INSTRUCTIONS FOR THE TASK -> In the entries below, some lines contain "right"; work out how many and answer with the figure only.

EXERCISE DATA ->
Lemma next_job_spec w r w' :
  sched_wf w -> places_wf w -> next_job cstat w = Ret r w' ->
  moved w w' /\ forall p, r = Some p -> choosable w (jobs (sinfo w)) p.
Proof.
  intros Hw Hpl E. unfold next_job in E. inv_step E. unfold choosable.
  destruct (round_robin cstat) eqn:Hrr; [|destruct (strict_fifo cstat) eqn:Hs; [|destruct (by_queue cstat)]].
  - apply rr_loop_spec in E as [Hm Hp]; [|done]. split; [done|]. intros p Hr.
    destruct (Hp p Hr) as (arr & Ha & Hin & j & Hj & Hc). split; [by eapply Hpl|]. exists j. by rewrite Hrr in Hc.
  - apply next_in_array_spec in E as (Hm & _ & Hp). split; [done|]. intros p Hr.
    destruct (Hp p Hr) as (_ & H1%list_elem_of_lookup_2 & Hj). done.
  - apply next_by_queue_spec in E as [Hm Hp]; [|done]. split; [done|]. intros p Hr.
    destruct (Hp p Hr) as (q & x & arr & Hx & Ha & Hin & j & Hj & Hc). split; [|exists j; by rewrite Hs in Hc].
    apply (qw_jobs w q x arr); [|done]. pose proof (wf_queue _ Hw q x Hx) as HH. by rewrite Ha in HH.
  - destruct (fair_share cstat).
    + inv_step E. split; [by split|]. intros p ->. pose proof (extract_fairshare_spec _ _ _ E) as HH.
      unfold choosable in HH. rewrite Hs, Hrr in HH. by apply HH.
    + apply next_in_array_spec in E as (Hm & _ & Hp). split; [done|]. intros p Hr.
      destruct (Hp p Hr) as (_ & H1%list_elem_of_lookup_2 & Hj). done.
Qed.

(** ** Counting *)

Lemma nrun_all cs ps : nrun cs (fun _ => true) ps = zlen (running_in cs ps).
Proof.
  unfold nrun, running_in. f_equal. apply List.filter_ext. intros p. destruct (cs !! p) as [c|]; simpl; [|done].
  by rewrite andb_true_r.
Qed.

Lemma nrun_cons cs P p ps :
  nrun cs P (p :: ps) = (if default false ((fun c => c_running c && P c) <$> cs !! p) then 1 else 0) + nrun cs P ps.
Proof. unfold nrun. simpl. destruct (default _ _); rewrite ?zlen_cons; lia. Qed.

(** Counting by user or by group is counting among the running jobs. *)
Lemma count_loop_nrun (field : job_info -> cptr) cfield who heap ps js n :
  (forall j, cfield (core_of j) = field j) ->
  deref heap (running_in (core_of <$> heap) ps) = Some js -> count_loop field who js = Some n ->
  n = nrun (core_of <$> heap) (fun c => bool_decide (cfield c = who)) ps.
Proof.
  intros Hf. unfold running_in. revert js n. induction ps as [|p ps IH]; intros js n Hd Hc.
  - injection Hd as <-. injection Hc as <-. done.
  - rewrite nrun_cons. simpl in Hd. rewrite list_lookup_fmap in *.
    destruct (heap !! p) as [j|] eqn:Ej; simpl in Hd |- *; [|by rewrite (IH js n)].
    destruct (is_running j) eqn:Er; simpl; [|by rewrite (IH js n)].
    unfold deref in Hd. simpl in Hd. rewrite Ej in Hd. cbn [mbind option_bind] in Hd.
    destruct (mapM _ _) as [js'|] eqn:Ed; [|done]. injection Hd as <-. simpl in Hc.
    destruct (strcmp_eq who (field j)) as [b|] eqn:Eb; [|done]. cbn [mbind option_bind] in Hc.
    destruct (count_loop field who js') as [n'|] eqn:En; [|done]. injection Hc as <-.
    rewrite Hf, <- (IH js' n') by done. unfold strcmp_eq, str_eq in Eb.
    destruct who as [a|], (field j) as [b'|]; try done. injection Eb as <-.
    rewrite (bool_decide_ext (Some b' = Some a) (a = b')) by (split; congruence). destruct (bool_decide _); lia.
Qed.

#[export] Instance nrun_perm cs P : Proper ((≡ₚ) ==> (=)) (nrun cs P).
Proof.
  intros ps ps' Hp. induction Hp as [|p ps ps' Hp IH|p p' ps|ps1 ps2 ps3 _ IH1 _ IH2]; [done|..].
  - by rewrite !nrun_cons, IH.
  - rewrite !nrun_cons. lia.
  - by rewrite IH1.
Qed.

#[export] Instance running_in_perm cs : Proper ((≡ₚ) ==> (≡ₚ)) (running_in cs).
Proof.
  intros ps ps' Hp. unfold running_in. induction Hp as [|p ps ps' Hp IH|p p' ps|ps1 ps2 ps3 _ IH1 _ IH2]; simpl; [done|..].
  - destruct (default _ _); by rewrite ?IH.
  - destruct (default false (c_running <$> cs !! p)), (default false (c_running <$> cs !! p')); [constructor|done..].
  - by rewrite IH1.
Qed.

(** Counting does not depend on the order of the jobs. *)
Lemma count_jobs_perm (field : job_info -> cptr) who heap ps ps' :
  ps ≡ₚ ps' -> (js ← deref heap ps; count_loop field who js) = (js ← deref heap ps'; count_loop field who js).
Proof.
  assert (Hcons : forall p ps, (js ← deref heap (p :: ps); count_loop field who js)
    = (j ← heap !! p; b ← strcmp_eq who (field j); k ← (js ← deref heap ps; count_loop field who js); Some (Z.b2z b + k))).
  { intros p l. unfold deref. simpl. destruct (heap !! p) as [j|]; simpl; [|done].
    destruct (mapM _ l) as [js|]; simpl; [|by destruct (strcmp_eq _ _)].
    destruct (strcmp_eq who (field j)) as [b|]; simpl; [|done]. destruct (count_loop field who js) as [k|]; simpl; [|done].
    destruct b; f_equal; simpl; lia. }
  induction 1 as [|p ps ps' Hp IH|p p' ps|ps1 ps2 ps3 _ IH1 _ IH2]; [done|..].
  - by rewrite !Hcons, IH.
  - rewrite !Hcons. destruct (deref heap ps) as [js|]; simpl;
      destruct (heap !! p) as [j|], (heap !! p') as [j'|]; simpl; try done;
      try destruct (strcmp_eq who (field j)) as [b|]; try destruct (strcmp_eq who (field j')) as [b'|]; simpl; try done.
    destruct (count_loop field who js) as [k|]; simpl; [|done]. f_equal. lia.
  - by rewrite IH1.
Qed.

(** One more job runs. *)
Definition start (p : ptr) (cs : list core) : list core :=
  alter (fun c => mk_core true (c_account c) (c_group c) (c_queue c)) p cs.

Lemma start_other p p' cs : p' <> p -> start p cs !! p' = cs !! p'.
Proof. intros. unfold start. by rewrite list_lookup_alter_ne. Qed.
Lemma start_self p cs c :
  cs !! p = Some c -> start p cs !! p = Some (mk_core true (c_account c) (c_group c) (c_queue c)).
Proof. intros E. unfold start. by rewrite list_lookup_alter_eq, E. Qed.

Lemma running_in_start_not p cs ps : p ∉ ps -> running_in (start p cs) ps = running_in cs ps.
Proof.
  intros Hp. unfold running_in. apply List.filter_ext_in. intros p' Hp'%list_elem_of_In.
  rewrite start_other; [done|]. by intros ->.
Qed.
Lemma nrun_start_not P p cs ps : p ∉ ps -> nrun (start p cs) P ps = nrun cs P ps.
Proof.
  intros Hp. unfold nrun. f_equal. apply List.filter_ext_in. intros p' Hp'%list_elem_of_In.
  rewrite start_other; [done|]. by intros ->.
Qed.

Lemma nrun_start P p cs ps c :
  NoDup ps -> cs !! p = Some c -> (forall c', P (mk_core true (c_account c') (c_group c') (c_queue c')) = P c') ->
  nrun (start p cs) P ps <= nrun cs P ps + (if P c then 1 else 0).
Proof.
  intros Hnd Hc HP. induction Hnd as [|p' ps Hp' Hnd IH]; [unfold nrun; simpl; rewrite !zlen_nil; destruct (P c); lia|].
  rewrite !nrun_cons. destruct (decide (p' = p)) as [->|Hne].
  - rewrite (start_self _ _ _ Hc), Hc, (nrun_start_not P p) by done. simpl. rewrite HP.
    destruct (P c), (c_running c); simpl; lia.
  - rewrite start_other by done. lia.
Qed.

Lemma filter_running heap ps js :
  mapM (fun p => j ← heap !! p; Some (p, j)) ps = Some js ->
  (List.filter (fun pj => check_run_job (snd pj)) js).*1 = running_in (core_of <$> heap) ps.
Proof.
  revert js. induction ps as [|p ps IH]; intros js E; simpl in E; [by injection E as <-|].
  destruct (heap !! p) as [j|] eqn:Ej; [|done]. cbn [mbind option_bind] in E.
  destruct (mapM _ ps) as [js'|] eqn:Ed; [|done]. injection E as <-. unfold running_in in *. simpl.
  rewrite list_lookup_fmap, Ej. simpl. change (check_run_job j) with (is_running j).
  destruct (is_running j); simpl; [f_equal|]; apply (IH _ eq_refl).
Qed.

(** The array of the running jobs, when the count of the array is right. *)
Lemma job_filter_running heap arr size r :
  job_filter heap arr size check_run_job = Some r -> size = zlen (default [] arr) -> size <= INT_MAX ->
  r = Some (running_in (core_of <$> heap) (default [] arr)).
Proof using Hall.
  intros E -> Hs. unfold job_filter in E. pose proof (zlen_nonneg (default [] arr)).
  unfold SIZEOF_POINTER, INT_MAX in *. rewrite alloc_ok in E by (unfold ALLOC_MAX; lia). cbn [negb] in E.
  destruct (_ <? _); [done|]. rewrite take_ge in E by (unfold zlen; lia).
  destruct (mapM _ _) as [js|] eqn:Em; [|done]. cbn [mbind option_bind] in E.
  pose proof (filter_running _ _ _ Em) as Ef. rewrite Ef in E.
  assert (zlen (running_in (core_of <$> heap) (default [] arr)) <= zlen (default [] arr)).
  { unfold running_in, zlen. pose proof (List.filter_length_le (fun p => default false (c_running <$> (core_of <$> heap) !! p)) (default [] arr)). lia. }
  pose proof (zlen_nonneg (running_in (core_of <$> heap) (default [] arr))).
  rewrite alloc_ok in E by (unfold ALLOC_MAX; lia). cbn [negb] in E. by injection E as <-.
Qed.
Lemma asks_neednodes p : keeps (asks P) (update_job_neednodes p).
Proof. unfold update_job_neednodes. keeps_tac. Qed.
Lemma mono_neednodes p : keeps mono (update_job_neednodes p).
Proof. unfold update_job_neednodes, tell. keeps_tac. Qed.
Lemma asks_is_ok q p : keeps (asks P) (is_ok_to_run_job conf cstat atof rescquery_answer q p).
Proof. unfold is_ok_to_run_job, and_then, and_ok, check_nodes, pbs_rescquery. keeps_tac. Qed.
Lemma mono_is_ok q p : keeps mono (is_ok_to_run_job conf cstat atof rescquery_answer q p).
Proof. unfold is_ok_to_run_job, and_then, and_ok, check_nodes, pbs_rescquery, tell. keeps_tac. Qed.
Lemma asks_runjob p n : P p -> keeps (asks P) (pbs_runjob runjob_answer p n).
Proof.
  intros Hp. unfold pbs_runjob. apply keeps_bind; [apply _|by keeps_tac|intros w].
  apply keeps_bind; [apply _| |intros; by keeps_tac]. apply asks_tell. congruence.
Qed.
Lemma asks_run q p : P p -> keeps (asks P) (run_update_job cstat timebuf runjob_answer geterrmsg q p).
Proof.
  intros Hp. pose proof (fun n => asks_runjob p n Hp).
  unfold run_update_job, find_best_node, node_name, job_was_run, raise_load, update_server_on_run,
    update_queue_on_run, update_job_on_run, update_usage_on_run, refresh_running. keeps_tac.
Qed.
Lemma mono_run q p : keeps mono (run_update_job cstat timebuf runjob_answer geterrmsg q p).
Proof.
  unfold run_update_job, find_best_node, node_name, job_was_run, raise_load, update_server_on_run, pbs_runjob, tell,
    update_queue_on_run, update_job_on_run, update_usage_on_run, refresh_running. keeps_tac.
Qed.
Lemma asks_cant p r : keeps (asks P) (job_cant_run cstat p r).
Proof. unfold job_cant_run, update_jobs_cant_run. keeps_tac. Qed.
Lemma mono_cant p r : keeps mono (job_cant_run cstat p r).
Proof. unfold job_cant_run, update_jobs_cant_run, tell. keeps_tac. Qed.
Hint Resolve asks_neednodes mono_neednodes asks_is_ok mono_is_ok mono_run asks_cant mono_cant : sched.
(* ===== verification/SchedEnds.v ===== *)
(** * The FIFO scheduler: the cycle comes to an end

    For configurations that do not follow NULL pointers ([calm]) considering a job always
    comes back, and without fair share every policy runs out of jobs: [next_job] gets nearer
    to the end of its arrays with every job it returns. *)

From Stdlib Require Import ZArith Lia String Ascii SpecFloat.
From stdpp Require Import base list numbers option.
From S2P Require Import Prelude CLib Attrs SchedData Sched SchedRun SchedLimits SchedInit SchedCycle.
From stdpp Require Import list_relations.

Local Open Scope Z_scope.
Set Default Proof Using "Type".

(** An element of a list that is written out. *)
Ltac in_list := simpl; repeat first [left; reflexivity | right].

(** ** Runs that come back *)

(** What the structures must hold for no pointer to be followed in vain. *)
Record calm_job (m : nat) (j : job_info) : Prop := {
  cj_account : is_Some (account j);
  cj_group : is_Some (group j);
  cj_tokens : find_resource_req (resreq j) (str "tokens") = None;
  cj_nodes : forall q, find_resource_req (resreq j) (str "nodes") = Some q -> is_Some (res_str q);
  cj_queue : (j_queue j < m)%nat;
  cj_name : zlen (j_name j) <= 67
}.

Definition valid (n : nat) (ps : list ptr) : Prop := Forall (fun p => (p < n)%nat) ps.

Lemma valid_lookup n ps i p : valid n ps -> ps !! i = Some p -> (p < n)%nat.
Proof. intros Hv Hp. exact (Forall_lookup_1 _ _ _ _ Hv Hp). Qed.

Record calm_queue (n : nat) (x : queue_info) : Prop := {
  cq_need : need x = None;
  cq_jobs : valid n (default [] (q_jobs x));
  cq_total : sc_total (q_sc x) = zlen (default [] (q_jobs x));
  cq_running : valid n (default [] (q_running_jobs x))
}.

(** [n] jobs and [m] queues are allocated and [st] is the starving job. *)
Record calm (n m : nat) (st : option ptr) (w : sched) : Prop := {
  ca_jobs : length (w_jobs w) = n;
  ca_queues : length (w_queues w) = m;
  ca_job : Forall (calm_job m) (w_jobs w);
  ca_queue : Forall (calm_queue n) (w_queues w);
  ca_array : valid n (jobs (sinfo w));
  ca_total : sc_total (sc (sinfo w)) = zlen (jobs (sinfo w));
  ca_running : valid n (default [] (running_jobs (sinfo w)));
  ca_starving : starving_job w = st /\ forall s, st = Some s -> (s < n)%nat
}.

TASK OUTPUT -> 2